10.11.2002

Make Me Tonight

Yesterday I came home feeling good. I had the phrase, “That Evening Sun”, in my head as I walked from the Graham Ave subway with a spring in my step. “That Evening Sun” is a short story by Faulkner, one of the few things I was able to read and digest during my second, and longest, stay in the ward, back when I was twelve. Sometimes, when I'm feeling especially confident and/or elated, I get an image of a black woman bending under a fence with a basket full of laundry immaculately balanced on her head. It must be a residual from the drugs they fed me. Suffice to say, I felt good. The sky over Brooklyn was grey: long, low-lying shadows abounded. I took a picture of a plastic fork all by itself on the sidewalk, and then one of a small wooden pencil—the kind used to mark bowling scores and fill out racing sheets—also all by itself, on the freshly painted concrete base of the tire air pump at the Mobil station. The world was full of objects like these—things in and of themselves, composed and ready for an artist to discover them. Anxious questions about whether or not I was really that artist didn’t cross my mind.
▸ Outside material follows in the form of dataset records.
Lemma appendLocked_cases now fault file l e delta file' l' res :
  appendLocked sign now fault file l e delta = (file', l', res) ->
  (file' = file /\ l' = l /\ exists err, res = Err err) \/
  exists receipt raw, wrote now file l e delta receipt raw /\
    ((fault = AppendOk /\ file' = file ++ raw ++ [newline] /\ l' = appended l e receipt raw delta /\ res = Ok (headLocked l')) \/
     (l' = poison l /\ (exists err, res = Err err) /\ exists k, file' = file ++ take k (raw ++ [newline]))).
Proof.
  unfold appendLocked. intros H.
  assert (Hleft : forall err, (file, l, Err err) = (file', l', res) -> file' = file /\ l' = l /\ exists err, res = Err err) by (intros err [= <- <- <-]; eauto).
  destruct (is_open l) eqn:Eo; cbn [negb] in H; [|left; by eapply Hleft]. destruct (failed l) eqn:Ef; [left; by eapply Hleft|].
  destruct (receipt_for l now e) as [receipt|err] eqn:Er; [|left; by eapply Hleft].
  destruct (signed_line sign l e receipt) as [raw|err] eqn:Es; [|left; by eapply Hleft].
  destruct (match fault with FailStat => true | _ => false end) eqn:Est; [left; by eapply Hleft|].
  destruct (_ || _) eqn:Ec in H; [left; by eapply Hleft|]. destruct (tenantQuota _ _) as [quota|err] eqn:Eq; [|left; by eapply Hleft].
  destruct (_ || _) eqn:Eu in H; [left; by eapply Hleft|]. destruct (_ && _) eqn:Ei in H; [left; by eapply Hleft|]. clear Hleft.
  apply orb_false_iff in Ec as [Ec1 Ec2], Eu as [Eu1 Eu2]. apply Z.ltb_ge in Ec1, Ec2, Eu1, Eu2. right. exists receipt, raw. split.
  { unfold wrote. split_and!; try done. exists quota. split; [done | lia]. }
  unfold append_frame in H. destruct fault; try discriminate Est.
  - left. injection H as <- <- <-. cbn [app]. unfold appended. by rewrite Eo, Ef.
  - right. injection H as <- <- <-. rewrite take_nil, app_nil_r. split; [done|]. split; [eauto|]. exists 0%nat. by rewrite take_0, app_nil_r.
  - right. injection H as <- <- <-. cbn [app]. eauto.
  - right. injection H as <- <- <-. cbn [app]. split; [done|]. split; [eauto|]. exists (length (raw ++ [newline])). by rewrite firstn_all.
Qed.
(* ===== verification/LedgerSafety.v ===== *)
(** * What the connector ledger guarantees

    Theorems on [ConnectorLedger] over whole runs: calls, failing system calls and restarts. *)

From Stdlib Require Import Ascii.
From S2P Require Import Prelude GoText GoTime GoFS GoJson GoCrypto Strict Dsse ConnectorEvent ConnectorReceipt ConnectorLedger LedgerReplay.
Import ConnectorEvent ConnectorReceipt ConnectorLedger LedgerReplay.

(** A lemma depends on the section hypotheses its proof uses. *)
Unset Default Proof Using.

Module LedgerSafety.

Section Ed25519.
Context (sign : bytes -> bytes -> bytes) (verify : bytes -> bytes -> bytes -> bool).
Context (priv : bytes) (Hkey : Dsse.key_pair sign verify priv (public_of priv)).
Context (visit : VerifiedReceipt -> result unit) (Hvisit : forall r, visit r = Ok tt).

Notation inv := (ledger_inv verify priv visit).

Lemma called_inv file l ls usage c file' l' head :
  inv file l ls usage -> call_ok c -> run_call sign file l c = (file', l', Ok head) -> exists ls' usage', inv file' l' ls' usage'.
Proof.
  intros Hi (Hnow & Ht & Hcoh) H. destruct (call_called sign verify priv visit _ _ _ _ _ _ _ _ Hi H) as [(_ & _ & err & E) | (raw & delta & h & Hc)]; [discriminate E|].
  destruct Hc as (Hv & Hw & Hup & Hoh & Hr). destruct (Hoh _ _ Hi) as [Ho Hh].
  destruct Hr as [(_ & -> & -> & _) | (_ & (err & E) & _)]; [|discriminate E].
  exists (ls ++ [raw]). by eapply append_step.
Qed.

(** The verifier refuses the line of an event that is not coherent, in whatever place. *)
Lemma incoherent_refused l now e raw :
  chain_ok priv l -> coordinate_ok (head_of (history l) e) -> clock_ok now -> validateEvent e = Ok tt -> event_typed e = true -> coherent e = false ->
  signed_line sign l e (receipt_of l now e) = Ok raw -> forall node epoch n prev record,
  verify_line verify (public_of priv) node epoch n prev raw <> Ok record.
Proof.
  intros Hc Hco Hnow Hv Ht Hcoh Hs node epoch n prev record. destruct (signed_line_spec sign verify priv Hkey l now e Hc Hco Hnow Hv Ht) as (raw' & envelope & Hs' & Hctl & Hlen & Hp & Hty & Hver & Hdec).
  rewrite Hs in Hs'. injection Hs' as <-. unfold verify_line. rewrite raw_last by done. destruct (zlen raw <=? _); [|done]. destruct (negb _); [|done].
  rewrite Hp, Hty. destruct (known_format _); [|done]. rewrite Hver, String.eqb_refl, Hdec. unfold validateReceipt. destruct (_ && _); [|done].
  destruct (from_option _ _ _); [|done]. change (REvent (receipt_of l now e)) with e. by rewrite format_coherent, Hcoh.
Qed.
(* ===== verification/LedgerAudit.v ===== *)
(** * Auditing the connector ledger

    What a verified ledger file says about its history, and which events the ledger writes but does not read back. *)

From Stdlib Require Import Ascii.
From S2P Require Import Prelude GoText GoTime GoFS GoJson GoCrypto Strict Dsse ConnectorEvent ConnectorReceipt ConnectorLedger LedgerReplay LedgerSafety.
Import ConnectorEvent ConnectorReceipt ConnectorLedger LedgerReplay LedgerSafety.

(** A lemma depends on the section hypotheses its proof uses. *)
Unset Default Proof Using.

Module LedgerAudit.

(** The records of a file, as they are hashed. *)
Definition records (file : bytes) : list bytes := drop_cr <$> scan_lines file.

Section Ed25519.
Context (sign : bytes -> bytes -> bytes) (verify : bytes -> bytes -> bytes -> bool).

(** A record names its predecessor. *)
Lemma verify_line_previous public node epoch n m prev prev' line line' record record' :
  verify_line verify public node epoch n prev line = Ok record -> verify_line verify public node epoch m prev' line' = Ok record' ->
  drop_cr line = drop_cr line' -> prev = prev'.
Proof.
  assert (Hp : forall r t n p, validateReceipt r t node epoch n p = Ok tt -> PreviousHash r = p).
  { intros r t k p H. unfold validateReceipt in H. destruct (_ && _) eqn:E in H; [|done]. apply andb_true_iff in E as [_ E]. by apply String.eqb_eq. }
  unfold verify_line. intros H H' E. rewrite E in H. clear E. destruct (zlen line <=? _); [|done]. destruct (zlen line' <=? _); [|done]. destruct (negb _); [|done].
  destruct (Dsse.Parse _) as [envelope|]; [|done]. destruct (known_format _); [|done]. destruct (Dsse.Verify _ _ _ _) as [[payload keyID]|]; [|done].
  destruct (String.eqb _ _); [|done]. destruct (DecodeStrictInto _ _) as [receipt|]; [|done].
  destruct (validateReceipt receipt _ _ _ n prev) as [[]|] eqn:E; [|done]. destruct (validateReceipt receipt _ _ _ m prev') as [[]|] eqn:E'; [|done].
  by rewrite <- (Hp _ _ _ _ E), <- (Hp _ _ _ _ E').
Qed.

(** Two different records with the same hash at the same place. *)
Definition collide (ls ks : list bytes) : Prop :=
  exists (i : nat) a b, ls !! i = Some a /\ ks !! i = Some b /\ a <> b /\ Sha256.sum (chainDomain ++ a) = Sha256.sum (chainDomain ++ b).

Lemma chains_agree {A B} (visitA : A -> VerifiedReceipt -> result A) (visitB : B -> VerifiedReceipt -> result B) public node epoch s t ls :
  forall ks n hash s' t',
  verify_lines verify visitA public node epoch 0 zeroHash s ls = Ok (n, hash, s') ->
  verify_lines verify visitB public node epoch 0 zeroHash t ks = Ok (n, hash, t') ->
  drop_cr <$> ls = drop_cr <$> ks \/ collide (drop_cr <$> ls) (drop_cr <$> ks).
Proof.
  induction ls as [|x ls IH] using rev_ind; intros ks n hash s' t' H K.
  { apply verify_lines_number in H, K. destruct ks as [|y ks]; [by left|]. rewrite zlen_cons in K. change (zlen (@nil bytes)) with 0 in H. pose proof (zlen_nonneg ks). lia. }
  pose proof (verify_lines_number _ _ _ _ _ _ _ _ _ _ _ _ H) as Hn. pose proof (verify_lines_number _ _ _ _ _ _ _ _ _ _ _ _ K) as Kn.
  destruct ks as [|y ks _] using rev_ind; [rewrite zlen_app in Hn; change (zlen [x]) with 1 in Hn; change (zlen (@nil bytes)) with 0 in Kn; pose proof (zlen_nonneg ls); lia|].
  rewrite !zlen_app in Hn, Kn. change (zlen [x]) with 1 in Hn. change (zlen [y]) with 1 in Kn. rewrite verify_lines_app in H, K.
  destruct (verify_lines _ _ _ _ _ _ _ _ ls) as [[[n1 h1] s1]|] eqn:Hl; [|done]. destruct (verify_lines _ _ _ _ _ _ _ _ ks) as [[[n2 h2] t1]|] eqn:Kl; [|done].
  cbn [verify_lines] in H, K. destruct (verify_line _ _ _ _ _ _ x) as [r|] eqn:Hx; [|done]. destruct (verify_line _ _ _ _ _ _ y) as [q|] eqn:Ky; [|done].
  destruct (visitA s1 r) as [s2|]; [|done]. destruct (visitB t1 q) as [t2|]; [|done]. injection H as _ Hh _. injection K as _ Kh _.
  destruct (verify_line_inv _ _ _ _ _ _ _ _ Hx) as (Hr & Hrh & _). destruct (verify_line_inv _ _ _ _ _ _ _ _ Ky) as (Hq & Hqh & _).
  rewrite !fmap_app. cbn [fmap list_fmap]. assert (Hlen : length (drop_cr <$> ls) = length (drop_cr <$> ks)) by (rewrite !length_fmap; unfold zlen in *; lia).
  destruct (decide (drop_cr x = drop_cr y)) as [E | E].
  - assert (h1 = h2) as <- by (eapply verify_line_previous; [exact Hx | exact Ky | exact E]).
    assert (n1 = n2) as <- by (apply verify_lines_number in Hl, Kl; lia). destruct (IH ks _ _ _ _ eq_refl Kl) as [-> | (i & a & b & Ha & Hb & Hc)].
    + left. by rewrite E.
    + right. exists i, a, b. split_and!; [by apply lookup_app_l_Some.. | apply Hc | apply Hc].
  - right. exists (length (drop_cr <$> ls)), (drop_cr x), (drop_cr y). split_and!; try done.
    + by apply list_lookup_middle.
    + by apply list_lookup_middle.
    + apply sha256_text_inj. change (hashLine (drop_cr x) = hashLine (drop_cr y)). rewrite <- Hr, <- Hq, <- Hrh, <- Hqh. congruence.
Qed.

(** C33: A ledger head pins the history: two files that verify under the same key, node and epoch to the same head hold the same records in the same
    order, unless two of their records at one place are different and have the same SHA-256 digest. The heads may come from different
    visitors, and need no trust in either file. *)
Theorem head_pins_history {A B} (visitA : A -> VerifiedReceipt -> result A) (visitB : B -> VerifiedReceipt -> result B) s t fileA fileB public node epoch head s' t' :
  verifyFile verify visitA s fileA public node epoch = Ok (head, s') -> verifyFile verify visitB t fileB public node epoch = Ok (head, t') ->
  records fileA = records fileB \/ collide (records fileA) (records fileB).
Proof.
  unfold verifyFile. intros H K. destruct (match last fileA with Some c => _ | None => _ end); [|done]. destruct (match last fileB with Some c => _ | None => _ end); [|done].
  destruct (verify_lines _ visitA _ _ _ _ _ _ _) as [[[n h] s1]|] eqn:Hl; [|done]. destruct (verify_lines _ visitB _ _ _ _ _ _ _) as [[[n2 h2] t1]|] eqn:Kl; [|done].
  injection H as <- <-. injection K as <- <- _. unfold records. eapply chains_agree; [exact Hl | exact Kl].
Qed.

(** ** Events that are written and not read back *)

Context (priv : bytes) (Hkey : Dsse.key_pair sign verify priv (public_of priv)).
Context (visit : VerifiedReceipt -> result unit).

(** The ledger accepts an event that is valid but not [coherent], such as a denied service task that names an influence hash: the call succeeds, and
    after it the file can never be opened again, with all the other tenants' receipts in it. *)
Theorem incoherent_event_closes_ledger file l ls usage c file' l' head o :
  ledger_inv verify priv visit file l ls usage -> clock_ok (at_time c) -> event_typed (event c) = true -> coherent (event c) = false ->
  run_call sign file l c = (file', l', Ok head) ->
  forall k, OpenWithLimits verify o file' priv (nodeID l) (epoch l) (limits l) visit <> Ok k.
Proof.
  intros Hi Hnow Ht Hcoh Hr k Hk. destruct (call_called sign verify priv visit _ _ _ _ _ _ _ _ Hi Hr) as [(_ & _ & err & E) | (raw & delta & h & Hv & Hw & _ & _ & Hres)]; [discriminate E|].
  destruct Hres as [(_ & -> & _) | (_ & (err & E) & _)]; [|discriminate E]. destruct Hw as (_ & _ & _ & Hs & _).
  pose proof (inv_chain Hi) as Hc. pose proof (chain_next Hc) as Hn.
  assert (Hco : coordinate_ok (head_of (history l) (event c))) by (eapply (head_coordinate (next l - 1)); [lia | apply (inv_history Hi)]).
  assert (Hone : one_line raw).
  { destruct (signed_line_spec sign verify priv Hkey l _ _ Hc Hco Hnow Hv Ht) as (raw' & _ & Hs' & Hctl & _). rewrite Hs in Hs'. injection Hs' as <-.
    eapply Forall_impl; [exact Hctl|]. simpl. lia. }
  assert (Hjoin : file ++ raw ++ [newline] = join (ls ++ [raw])).
  { rewrite join_app, (inv_file Hi). unfold join at 3. cbn [fmap list_fmap concat]. by rewrite app_nil_r. }
  unfold OpenWithLimits in Hk. destruct (_ && _) in Hk; [|done]. destruct (Limits_Validate _); [|done].
  destruct (match stat o with NotExist => _ | StatError => _ | Info _ _ => _ end); [|done].
  unfold verifyFile in Hk. rewrite Hjoin, last_join, scan_join in Hk by (apply Forall_app; split; [apply (inv_lines Hi) | by constructor]).
  rewrite verify_lines_app in Hk. destruct (verify_lines _ _ _ _ _ _ _ _ ls) as [[[n p] s]|]; [|done]. cbn [verify_lines] in Hk.
  destruct (verify_line _ _ _ _ _ _ raw) as [record|] eqn:El; [|done]. by eapply (incoherent_refused sign) in El.
Qed.

End Ed25519.

(** ** A run of a node *)

(** The file after one authorization. *)
Definition sample_file : bytes := content (sample_run one_begun).

Lemma head_pins_history_witness :
  exists head s, verifyFile Dsse.toy_verify (replay_record (limits sample_live) accepting) (no_history, ∅, ∅) sample_file
      (public_of sample_priv) (nodeID sample_live) (epoch sample_live) = Ok (head, s) /\
    (records sample_file = records sample_file \/ collide (records sample_file) (records sample_file)).
Proof.
  destruct (live_ledger Dsse.toy_sign Dsse.toy_verify sample_priv sample_key accepting (fun _ => eq_refl) "node-1" 1 DefaultLimits
    ltac:(unfold in_u64; lia) good_opening [] sample_log sample_open (fun _ => eq_refl) one_begun sample_live one_begun_ok one_begun_live
    ltac:(vm_compute; reflexivity)) as ((ls & usage & Hi) & _).
  pose proof (ledger_verifies Dsse.toy_verify sample_priv accepting _ _ _ _ Hi) as V. do 2 eexists. split; [exact V|].
  exact (head_pins_history Dsse.toy_verify _ _ _ _ _ _ _ _ _ _ _ _ V V).
Defined.

(** A denied connector call that names an influence hash. *)
Definition stray_denial : Event :=
  mkEvent Deny Denied "" "" "tenant-a" ("executor-" +:+ string_of (repeat "a"%char 64)) zeroHash zeroHash zeroHash 1
    ("grant-" +:+ string_of (repeat "b"%char 64)) "github" "" "create-issue" "" (sample_task "1") "" "" 0 "" "" 0 12 0 "policy" "" "" "" "" 0 zeroHash
    "" "" "" "" "" "".

Example stray_denial_closes_ledger :
  match Append Dsse.toy_sign sample_now AppendOk [] sample_log stray_denial with
  | (file, _, Ok _) => OpenWithLimits Dsse.toy_verify good_opening file sample_priv "node-1" 1 DefaultLimits accepting
      = Err "connector receipt schema does not match its permit fields"
  | (_, _, Err _) => False
  end.
Proof. vm_compute. reflexivity. Qed.

End LedgerAudit.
I think my lightheartedness was a direct result of coming out of the closet about my hetero crush. I went home and ate a small bag of Pirate’s Booty and wiped my hands on the futon. Leaning back I considered taking a jog and got as far as taking off my pants, before I engaged in a full hour of furious, unrelenting masturbation. I kept bringing myself to the edge of coming and then bringing myself back down again. I wanted to make it last—I played the same fantasies over and over. Ridiculous office scenarios that got me insanely hot.

Maybe the three of us caught some weird breeder germ…my pussy aches so badly my entire abdomen feels clenched around an unbearable hollowness. Is this a sign that I’m ready to conceive—hence the dick dreams? Da horror! Da horror! Perhaps this is some kind of chemical aberration, comparable to a serotonin imbalance? Or is the old disposed witch of nature rearing up her ugly, metaphysical crown? “Thought you could forget about me, didn’t you, my dearies!!!” My boss has four kids, all boys. He oozes with virility—not the muscle bound kind, but the real deal—like the vibe you get when you know the cup of coffee being poured comes from a fresh brewed pot. I can’t explain it. It’s in his hands—in the just right amount of hair poking out from under his sleeve cuffs and the way that his neatly clipped (but not buffed) nails are naturally super-white. It’s in the way he slurps at his glass of water but never dribbles on his shirt. It’s in the fact that he has a slight gut but doesn’t feel the need to suck it in. It’s sexy, but I can’t explain it.

Perhaps I’m sick of always explaining. Everything has a neatly tied bow on it, even my most disgusting truths. This is something that doesn’t make any sense.

…Except that we’re two beings in the woods, smelling each other and liking what we smell. Simple fucking enough—maybe the most simple thing in the world. When he comes by to look at a problem we’re careful to give each other enough room to move around and type on the keyboard and reach for the mouse or the notebook or the pen or the volume on the speakers. We’re too careful. But then not careful enough because I swear there’s some kind of magnetic attraction, pulling us close and repulsing at the same time. I know he feels it as well. There are practically blue-white sparks in the air between us. And if we do touch—even the slightest brush—I jump, he jumps, both with alarm that’s barely perceptible, all covered up by the never-ending flow of idiot words spilling out of both of our mouths. Nervous chatter that I’ve only ever had before with supermodel types. Unbearably beautiful, otherworldly tall women, with miles of legs and alien bone structure. I talk my head off when I’m around them, anything to take the attention away from the fact that I exist. I feel if they were too concentrate on me for more than a second they’d laugh in my puny round face.

But this guy…he’s a guy…he wears work suitable trousers and doesn't swing his hips when he walks. And all I can think about is falling against him, and feeling him get hard. Right there, in the office, or in the elevator, stalled between floors just after the next disaster has struck.

He thinks I’m a sweet girl…that must be part of it. He doesn’t know who I really am. With someone like him I get the chance to go from sweet to debased all over again. Like a virgin, or close enough.